Asset Classes: Act like a category for assets, grouping them. This will help with making your analysis, more targeted to a specific category of assets. An asset can only belong to one asset class.

Asset Attributes: Metadata provides information about an asset (e.g. a related product that you sell).

Profile Attributes: Language, location, etc., about your subscribers. In Einstein Content Selection, you select a “consumer profile” data extension.

Fallback Assets: If there are no matching assets, these assets will be used.
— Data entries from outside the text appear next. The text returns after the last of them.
(** C4, as stated, fails in three ways.  The segment [bogus] is not an
    attribute of the component, which is not a keyed container, and the set
    writes [name]: the later segment is applied to the same node.  A set of
    [None] is refused with an error, whatever the path.  And when the shadow
    data is no dict at a position the walk passes, the set raises before it
    comes to the unresolvable segment. *)
Lemma set_skips_unresolvable_and_writes :
  (_set_property_value bare author_view (VStr "bogus.name") (VStr "X") (VDict ∅) =
     Ok (<["name" := VStr "X"]> author_view, VDict (<["name" := VStr "X"]> ∅),
         [Hook "updating" [VStr "bogus.name"; VStr "X"];
          Hook "updated" [VStr "bogus.name"; VStr "X"]])
   /\ <["name" := VStr "X"]> author_view <> author_view) /\
  _set_property_value bare author_view (VStr "author.publisher.city") VNone (VDict ∅) =
    Raise (AssertionError "Property value is required") /\
  _set_property_value bare address_view (VStr "author.address.bogus") (VStr "X")
                      (VDict (<["author" := VStr "flat"]> ∅)) =
    Raise (AttributeError "object has no attribute 'get'").
Proof.
  split; [split|split]; try (vm_compute; reflexivity).
  intros H. apply (f_equal (fun m => m !! "name")) in H. vm_compute in H. discriminate H.
Qed.





(** ** Properties of the action dispatcher *)

Lemma py_eq_str t s : py_eq t (VStr s) = true <-> t = VStr s.
Proof.
  destruct t; simpl; try (split; [discriminate | discriminate]).
  rewrite bool_decide_eq_true. split; [intros -> | intros [= ->]]; reflexivity.
Qed.


Lemma apply_actions_app E id name pre q : forall st,
  apply_actions E id name st (pre ++ q) =
    (let* st1 := apply_actions E id name st pre in apply_actions E id name st1 q).
Proof.
  induction pre as [|a pre IH]; intros st; simpl; [reflexivity|].
  destruct (apply_action E id name st a); simpl; [apply IH | reflexivity].
Qed.


Lemma sort_by_epoch_single r : sort_by_epoch [r] = [r].
Proof. reflexivity. Qed.



Lemma with_component_same st :
  with_component st (st_component st) (st_world st) [] = st.
Proof. destruct st. unfold with_component. simpl. by rewrite app_nil_r. Qed.

Lemma apply_action_db_input E id name st a :
  action_type a = VStr "dbInput" ->
  apply_action E id name st a =
    (let* w' := apply_db_input (st_component st) (st_world st) (action_payload a) in
     Ok (with_component st (st_component st) w' [])).
Proof. intros H. unfold apply_action. rewrite H. reflexivity. Qed.

(** C9: a [dbInput] action whose record type resolves to a persisted-record
    type and whose fields are empty touches neither the record store nor
    anything else, raises no error, and the loop goes on with the next
    action. *)
Theorem db_input_without_fields_is_noop (E : collaborators) (id name : string)
        (st : dstate) (a : action) (q : list action)
        (pk : value) (cn : string) (alias : option nat) (fields : value) :
  action_type a = VStr "dbInput" ->
  db_input_resolves (st_component st) (st_world st) (action_payload a)
                    pk (VClass cn true) alias fields ->
  truthy fields = false ->
  apply_action E id name st a = Ok st /\
  apply_db_input (st_component st) (st_world st) (action_payload a) = Ok (st_world st) /\
  apply_actions E id name st (a :: q) = apply_actions E id name st q.
Proof.
  intros Htype (model & nm & Hdec) Hempty.
  assert (Hdb : apply_db_input (st_component st) (st_world st) (action_payload a)
                = Ok (st_world st)).
  { unfold apply_db_input. rewrite Hdec. cbn [bind truthy negb]. by rewrite Hempty. }
  assert (Hact : apply_action E id name st a = Ok st).
  { rewrite (apply_action_db_input E id name st a Htype), Hdb. cbn [bind].
    by rewrite with_component_same. }
  repeat split; [exact Hact | exact Hdb |].
  cbn [apply_actions]. by rewrite Hact.
Qed.

Lemma db_input_without_fields_is_noop_witness :
  let a : action :=
    <["type" := VStr "dbInput"]>
      (<["payload" := VDict (<["db" := VDict (<["name" := VStr "book"]> ∅)]> ∅)]> ∅) in
  let st :=
    {| st_component := fresh_view; st_data := VDict ∅; st_return := None;
       st_reset := false; st_validate_all := false;
       st_world := {| meta := Some (Some [{| dm_name := VStr "book";
                                             dm_model_class := VClass "Book" true;
                                             dm_defaults := ∅ |}]);
                      db_ops := []; default_data := VDict ∅ |};
       st_events := [] |} in
  apply_action bare "7" "hello-world" st a = Ok st.
Proof.
  intros a st.
  refine (proj1 (db_input_without_fields_is_noop bare "7" "hello-world" st a []
                   VNone "Book" (Some 0%nat) (VDict ∅) _ _ _)).
  - reflexivity.
  - exists VNone, (VStr "book"). vm_compute. reflexivity.
  - reflexivity.
Defined.

Lemma truthy_dict_nonempty (f : gmap string value) : f <> ∅ -> truthy (VDict f) = true.
Proof. intros H. simpl. by rewrite bool_decide_eq_false_2. Qed.

Lemma db_input_merge c w payload pk cn i m l (f : gmap string value) :
  meta w = Some (Some l) ->
  l !! i = Some m ->
  db_input_resolves c w payload pk (VClass cn true) (Some i) (VDict f) ->
  f <> ∅ ->
  exists op,
    apply_db_input c w payload =
      Ok (add_db_op (set_meta w (<[i := replace_defaults m (f ∪ dm_defaults m)]> l)) op) /\
    op_fields op = f ∪ dm_defaults m.
Proof.
  intros Hmeta Hl (model & nm & Hdec) Hf.
  unfold apply_db_input. rewrite Hdec. cbn [bind]. cbn [truthy negb].
  change (negb (bool_decide (f = ∅))) with (truthy (VDict f)).
  rewrite (truthy_dict_nonempty f Hf).
  unfold aliased_defaults, store_defaults. rewrite Hmeta, Hl. cbn [fmap option_fmap option_map default].
  destruct (truthy pk); eexists; (split; [reflexivity|reflexivity]).
Qed.

(** C8: the merge of the declared defaults with the supplied fields of a
    [dbInput] action is written into the registry entry's own defaults,
    and a later [dbInput] action that resolves the same entry merges its
    fields over them. *)
Theorem db_input_defaults_persist (c : component) (w : world) (payload pk : value)
        (cn : string) (i : nat) (m : db_model) (l : list db_model)
        (f : gmap string value) :
  meta w = Some (Some l) ->
  l !! i = Some m ->
  db_input_resolves c w payload pk (VClass cn true) (Some i) (VDict f) ->
  f <> ∅ ->
  exists w',
    apply_db_input c w payload = Ok w' /\
    meta w' = Some (Some (<[i := replace_defaults m (f ∪ dm_defaults m)]> l)) /\
    forall c2 payload2 pk2 cn2 (f2 : gmap string value),
      db_input_resolves c2 w' payload2 pk2 (VClass cn2 true) (Some i) (VDict f2) ->
      f2 <> ∅ ->
      exists w'' op,
        apply_db_input c2 w' payload2 = Ok w'' /\
        db_ops w'' = db_ops w' ++ [op] /\
        op_fields op = f2 ∪ (f ∪ dm_defaults m).
Proof.
  intros Hmeta Hl Hres Hf.
  destruct (db_input_merge c w payload pk cn i m l f Hmeta Hl Hres Hf) as (op & Hrun & _).
  eexists. split; [exact Hrun|]. split; [reflexivity|].
  intros c2 payload2 pk2 cn2 f2 Hres2 Hf2.
  set (m' := replace_defaults m (f ∪ dm_defaults m)).
  set (w' := add_db_op (set_meta w (<[i := m']> l)) op) in *.
  assert (Hl' : <[i := m']> l !! i = Some m').
  { apply list_lookup_insert_eq. by eapply lookup_lt_Some. }
  destruct (db_input_merge c2 w' payload2 pk2 cn2 i m' (<[i := m']> l) f2
              eq_refl Hl' Hres2 Hf2) as (op2 & Hrun2 & Hop2).
  eexists _, op2. split; [exact Hrun2|]. split; [reflexivity | exact Hop2].
Qed.

Lemma db_input_defaults_persist_witness :
  exists w',
    apply_db_input fresh_view book_world
                   (db_input "book" (<["title" := VStr "Coraline"]> ∅)) = Ok w' /\
    meta w' = Some (Some [replace_defaults book_entry
                            (<["title" := VStr "Coraline"]> ∅ ∪ dm_defaults book_entry)]).
Proof.
  destruct (db_input_defaults_persist fresh_view book_world
              (db_input "book" (<["title" := VStr "Coraline"]> ∅)) VNone
              "Book" 0 book_entry [book_entry] (<["title" := VStr "Coraline"]> ∅))
    as (w' & Hrun & Hmeta & _).
  - reflexivity.
  - reflexivity.
  - exists VNone, (VStr "book"). vm_compute. reflexivity.
  - intros H. apply (f_equal (fun m => m !! "title")) in H. vm_compute in H.
    discriminate H.
  - exists w'. split; [exact Hrun | exact Hmeta].
Defined.

(** The supplied fields of one [dbInput] action, seen by the next. *)
Example db_input_defaults_leak :
  (let* w1 := apply_db_input fresh_view book_world
                (db_input "book" (<["title" := VStr "Coraline"]> ∅)) in
   let* w2 := apply_db_input fresh_view w1
                (db_input "book" (<["pages" := VInt 100]> ∅)) in
   Ok (op_fields <$> db_ops w2)) =
  Ok [<["title" := VStr "Coraline"]> (<["kind" := VStr "novel"]> ∅);
      <["pages" := VInt 100]> (<["title" := VStr "Coraline"]>
                              (<["kind" := VStr "novel"]> ∅))].
Proof. vm_compute. reflexivity. Qed.

(** Case analysis on a successful monadic computation. *)
Ltac bind_ok H :=
  repeat match type of H with
         | bind ?x _ = Ok _ =>
             let r := fresh "r" in
             let Hr := fresh "Hr" in
             destruct x as [r|] eqn:Hr; cbn [bind] in H; [|discriminate H]
         | (let '(_, _) := ?x in _) = Ok _ => destruct x
         | (if ?b then _ else _) = Ok _ => destruct b eqn:?; try discriminate H
         | match ?x with _ => _ end = Ok _ => destruct x eqn:?; try discriminate H
         end.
Einstein Content Selection Setup

These rules ensure Einstein has business context (i.e. what actually happens) so that it can make the best decisions:

Attribute Rules;
Exclusion Rules;
Fatigue Rules;
Variety Rules;

Attribute Rules: Map asset attributes to subscriber profile attributes (i.e. connect the dots between content and subscribers). The “Must Match” checkbox means that the asset is only for a targeted audience, in other words, only subscribers that have that attribute. This prevents Einstein from straying in its experimentation.

Exclusion Rules: What content should not be displayed to which subscribers? Basically, Einstein must abide by hard rules that can’t be inferred from other data Einstein is using.

Fatigue Rules: Ideally, you don’t want to repeat content that isn’t sticking in emails to a specific subscriber.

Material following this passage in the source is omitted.